И вот день, которого я с трепетом ждал, наступил. Бабкин известил меня, что сегодня — заседание парткомиссии. В назначенный час он собрал всех своих подопечных, то есть принимаемых одновременно со мной, — по батальону нас набралось человек пять, из командного состава — один я, остальные — рядовые и сержанты. Когда я узнал, что все они уже повоевали, а я — единственный среди них необстрелянный, меня вновь охватили сомнения: конечно, Бабкин, который уже успел узнать меня, видимо, имеет основания быть убежденным, что меня примут, да и Ильяшенко того же мнения. Но вдруг парткомиссия решит, что мне рановато вступать в партию?
— Заправочку проверьте! — оглядел нас Бабкин критическим оком. — Так… Все побриты, сапоги чищены… Ладно, пошли!

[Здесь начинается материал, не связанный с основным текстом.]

(* ===== verification/Prelude.v ===== *)
(** * coutil: operations that suspend Lua coroutines, verified

    coutil is a C library for Lua: scripts call functions of libuv that suspend
    the calling coroutine, and the loop of libuv resumes it when the result is
    there.  It has tasks in pools of threads, channels that exchange values
    between Lua states, coroutines with a state of their own, sockets, files,
    processes and signals.  The development models the C files under src/src/
    and proves what makes their parts correct, or exactly where they fail.

    ** The parts and their files

    - Prelude.v, Steps.v, Outcome.v, LuaApi.v: shared notions.  Failed assertions
      and undefined behaviour are [None]; functions that check their arguments
      give an [Outcome.result], with a constructor for each way to end; systems
      with callbacks or threads are steps on a state ([Steps.reached]); a stack
      of Lua is any type with the laws of the class [LuaStack], which are the
      effects the Lua manual documents.
    - lchaux.c: StateQ.v (the queues threaded through the registries, and the
      interface [StateQueue] that their clients are proved against),
      ChannelSwap.v (how two sides exchange arguments), ChannelSync.v (who meets
      whom), ChannelMap.v (named channels, their references, the wake-up of
      tasks).
    - lchannem.c: Channel.v (a coroutine that waits on a channel, and the life
      of the object), ChannelNames.v (making channels and listing their names).
    - lthpool.c: ThreadPool.v (the critical sections), ThreadPoolSys.v (workers
      and other threads interleaved), Worker.v (what a worker makes of a yield),
      Resources.v (what pools and the map of channels hold and release).
    - lthreadm.c: Threads.v (the objects that refer to pools, on top of
      ThreadPool.v and Transfer.v), Chunks.v (the functions that load chunks, here
      and in lcoroutm.c, on top of Threads.v and LuaStates.v).
    - loperaux.c: Operation.v and OperationSys.v (the operation of a coroutine,
      and all of them under a scheduler), Await.v (the arguments and the stack of a
      coroutine that waits: the frame that the functions of FileCalls.v, SockOps.v,
      NameLookup.v, Execute.v and SysInfo.v fill), StackWith.v (the same with memory
      beside the stack), Registry.v (the values kept in the registry), Closing.v (the
      loop when its state ends), UdataHandle.v and UdataRequest.v (objects with a
      handle or a request).
    - lscheduf.c: Scheduler.v (how a script runs the loop, and when a task is
      suspended in it).
    - lcoroutm.c: Coroutine.v (the life of the objects, on top of UdataRequest.v),
      Resume.v (the values of a resume, on top of Transfer.v).
    - lmodaux.c: Buffers.v, Results.v, Transfer.v, LuaStates.v (what a new state
      inherits).
    - lcommunf.c: NetAddr.v, NetFind.v, Sockets.v (kinds, families, accepting),
      SockOps.v (the other methods and the tables of methods), SockAddr.v (the
      addresses of sockets), NameLookup.v (the searches that wait, and who releases
      their results, on top of NetFind.v), Stream.v (reading).
    - lfilef.c: FileInfo.v, Files.v, FileCalls.v (the functions that make one
      call), FileObject.v (who owns a descriptor), DirList.v (directories).
    - linfof.c: SysInfo.v (processors, the process, random bytes).
    - lstdiof.c and lttyaux.c: StdStreams.v.
    - lprocesf.c: Environ.v (packed environments), EnvAccess.v (the environment and
      the directory of the process), Signals.v, Process.v (the options of a new
      program), Execute.v (a program from its start to its end).
    - ltimef.c: Timer.v (against the class [UvTimer] of documented timers), Clock.v
      (the clocks, and the idle handle on top of Operation.v).
    - lsystemm.c and the functions [luaopen_...] and [lcuM_add...] of all files:
      Modules.v (the tables of functions, with their upvalues).

    A Definition has the name of the C function it translates; parts of a
    function (the body of a loop, a critical section, a [switch]) have names made
    from it.

    ** What the theorems show

    Queues and channels: the linked queue refines a list ([stateq_refines_fifo]);
    the queue and the mask of a channel refine the list of suspended operations
    ([matchchsync_refines]); two sides get each other's arguments, in the stacks
    ([swap_exchanges]) and for the coroutines that called ([await_exchange]); no
    wake-up is lost ([task_no_lost_wakeup]); references and waiting states are
    counted exactly ([channels_reference_counts]); a channel object is in use
    exactly while another side can reach its state ([channel_life]); the names
    that are listed are those of the map ([getnames_exact]), and the channels of a
    state share the record of its task ([channels_share_task]).

    Threads: in every interleaving the counters of a pool are exact and a task
    has one worker ([pool_counters_exact]); no step goes wrong after a proper
    close ([pool_never_fails]) and closing workers leave
    ([pool_closing_workers_leave]); a pool holds all its resources or none and releases
    them once ([pool_resources]), and a state has one map of channels
    ([one_channelmap]); a state coroutine is used by one thread at a
    time, but for one case ([coroutine_life]), and a resume moves all the values or says
    why not ([resume_transfers]); the objects of pools close each pool
    once ([pools_closed_once]), a chunk becomes a task with its arguments or is
    closed ([chunk_becomes_task], [dochunk_makes_task], [load_makes_coroutine]), and the
    states of both inherit what the manual says ([newstate_inherits]).

    Operations: no order of starts, resumes and callbacks fails an assertion
    ([operations_never_fail]); what libuv may use is anchored
    ([operations_anchored]); the loop of a task is suspended exactly when it only
    waits for channels ([suspend_exactly_on_channels]), and the call that runs it
    yields then and returns otherwise ([loop_suspends_for_channels]); the same for
    objects ([objects_used_with_discipline], [request_objects_safe]); a suspended
    coroutine is resumed after its time, but for one case ([suspends_resumed]), and one
    that waits for turns of the loop uses one handle ([idle_handle_reused]); a
    coroutine that a script resumes returns the values of the script
    ([script_resume_wins]); the value that an operation keeps is there when it is needed
    ([opvalue_kept]); the loop is closed when the state ends, if the coroutines that are
    resumed then come to an end ([terminateloop_closes]).

    Functions: every function finds the scheduler or the class that it looks for in its
    upvalue ([functions_served], [other_modules_plain]); those on files refine a specification that says which call they
    make and what they return ([file_functions_refine]), and the option that keeps
    them from yielding changes nothing else ([option_changes_nothing]); a method of
    a socket acts on the handle of an open object of its class or raises an error
    ([socket_methods]); datagrams go where the last connect says
    ([udp_write_destination]); the entries of a directory and the processors of the
    machine and the network interfaces come in order, once ([listdir_iterates],
    [cpuinfo_iterates], [netinfo_iterates]); a search for addresses refines its
    specification and every list of libuv has one owner or is released
    ([findaddr_refines], [nameaddr_results]); a program that is executed gives how it
    ended ([execute_results]); an address is written only to the object that is
    returned ([getaddress_writes], [pipe_getaddress_whole]).

    Data: addresses, permissions, environments and names of signals are read
    back as they were written; buffers and arrays are not left
    ([setupbuf_is_string_sub], [maketemp_descriptor], [procopts_argv]); the
    values of a mode come in the order of its characters ([netinfo_values],
    [fileinfo_values], [fobjinfo_values], [procinfo_values], [count_values]); timestamps do not go back
    ([timestamps_monotonic]); the
    standard descriptors are copied and given back ([stdio_copies]) and have their
    objects ([stdio_fields]); the bytes of a stream are read in order and none is lost
    ([read_stream_exact]); a descriptor has one owner and is closed once
    ([descriptors_owned]).

    Theorems whose name tells of a failure ([pool_late_resume_fails],
    [pusherrfrom_loses_error], [queued_request_fails],
    [objects_used_without_discipline], [address_uri_overruns],
    [armsynced_error_asserts], [getnames_number_locks], [methods_trust_argument],
    [listdir_unyieldable], [late_use_of_pool], [suspended_without_reason],
    [cpuinfo_overflows], [stdio_init_error], [setmode_overruns],
    [getenv_calls_argument], [findaddr_leaks], [execute_raises_armed],
    [accepted_loses_scheduler], [resume_without_room], [chunkname_overruns],
    [terminateloop_never_returns], [terminateloop_waits_for_channel],
    [failed_map_is_finalized]) show defects of the code: each of them is a run of
    the model, or a class of inputs, where it goes wrong.

    ** Bounds, widths and fuel

    [int] has 32 bits, [size_t], pointers and [lua_Integer] 64, with their
    wrap-around written out ([wrapu], [wraps]).  Loops of C that have no
    structural bound have fuel: [fmt_digits] (one more than the logarithm of the
    number), [gc_close] (the theorem holds for any fuel above the number of
    waiting states), [fileinfo_noyield] and [yieldfileinfo] (for any fuel of at
    least the number of calls, which is at most four).

    ** What is not under src/

    Lua, libuv and the C library are arguments of the definitions, with
    hypotheses that state their documentation; every theorem with hypotheses is
    followed by a witness that applies it to concrete functions and inputs.

    ** Not modelled

    - lmodaux.c: [lcuL_printstack], which is for debugging, and [lcuL_setfinalizer],
      which makes a metatable with one field; lscheduf.c: [lcuM_printall], which has
      libuv print its handles.
    - What Lua does to load and run a chunk, the close-on-exec flags, the locks of
      Lua and of libuv: they
      are of Lua, of the operating system and of libuv.
    - The Lua modules under lua/, the demos and the tests. *)
From Stdlib Require Export Ascii String ZArith Lia.
From stdpp Require Export base gmap strings numbers option list.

Парткомиссия заседала в одном из домов деревеньки, где располагались тылы полка. Мы ожидали во дворе: вызывали по одному. Каждый вызываемый задерживался довольно долго. Но вот он выходил, и по торжественно-радостному выражению лица можно было сразу понять, что он принят. Наконец, наступила и моя очередь. В комнате, куда я вошел, сидели два незнакомых мне капитана и заместитель командира полка по политической части майор Миронович, которого до этого я видывал только мельком на полковых командирских совещаниях да иной раз, когда он наведывался по своим делам в наш батальон. Сухощавый, с резкими изломами линий лица, с плотно сжатыми тонкими губами и всегда сосредоточенными, чуть прищуренными глазами, не очень разговорчивый, он с первого раза, как я его увидел, показался мне весьма строгим, даже суровым. Трудно было представить его улыбающимся. Но от Собченко, Бабкина и других, давно знающих Мироновича, я слышал, что он справедлив и заботлив, однако действительно строг к тем, с кого следует за что-нибудь взыскивать. Грехов особых я за собой не знал. Однако мало ли что Миронович может спросить. Например — почему не вступал в партию раньше? Что я ему отвечу? С Бабкиным было проще… Уж лучше спросил бы что-нибудь по уставу или по политической обстановке…
Но Миронович спросил меня совсем о другом:
— «Пожалуйста» — все еще у вас в ходу?
О, это пресловутое «пожалуйста»! По штатской привычке я первое время говорил «пожалуйста» всем, к кому обращался не только с просьбой, но и с распоряжением: и связным, и телефонистам, и писарю. Собченко, замечая это, не раз выговаривал мне: «На военной службе надо говорить военным языком — без «пожалуйста» и без всяких интеллигентских украшений, без всяких там «покорнейше прошу», только суть говорить! Я соглашался, извинялся, но привычка продолжала брать свое. И это не могло не вызывать усмешек. Наверное, как-то дошло и до Мироновича…
Я ответил:
— Стараюсь говорить только уставным языком.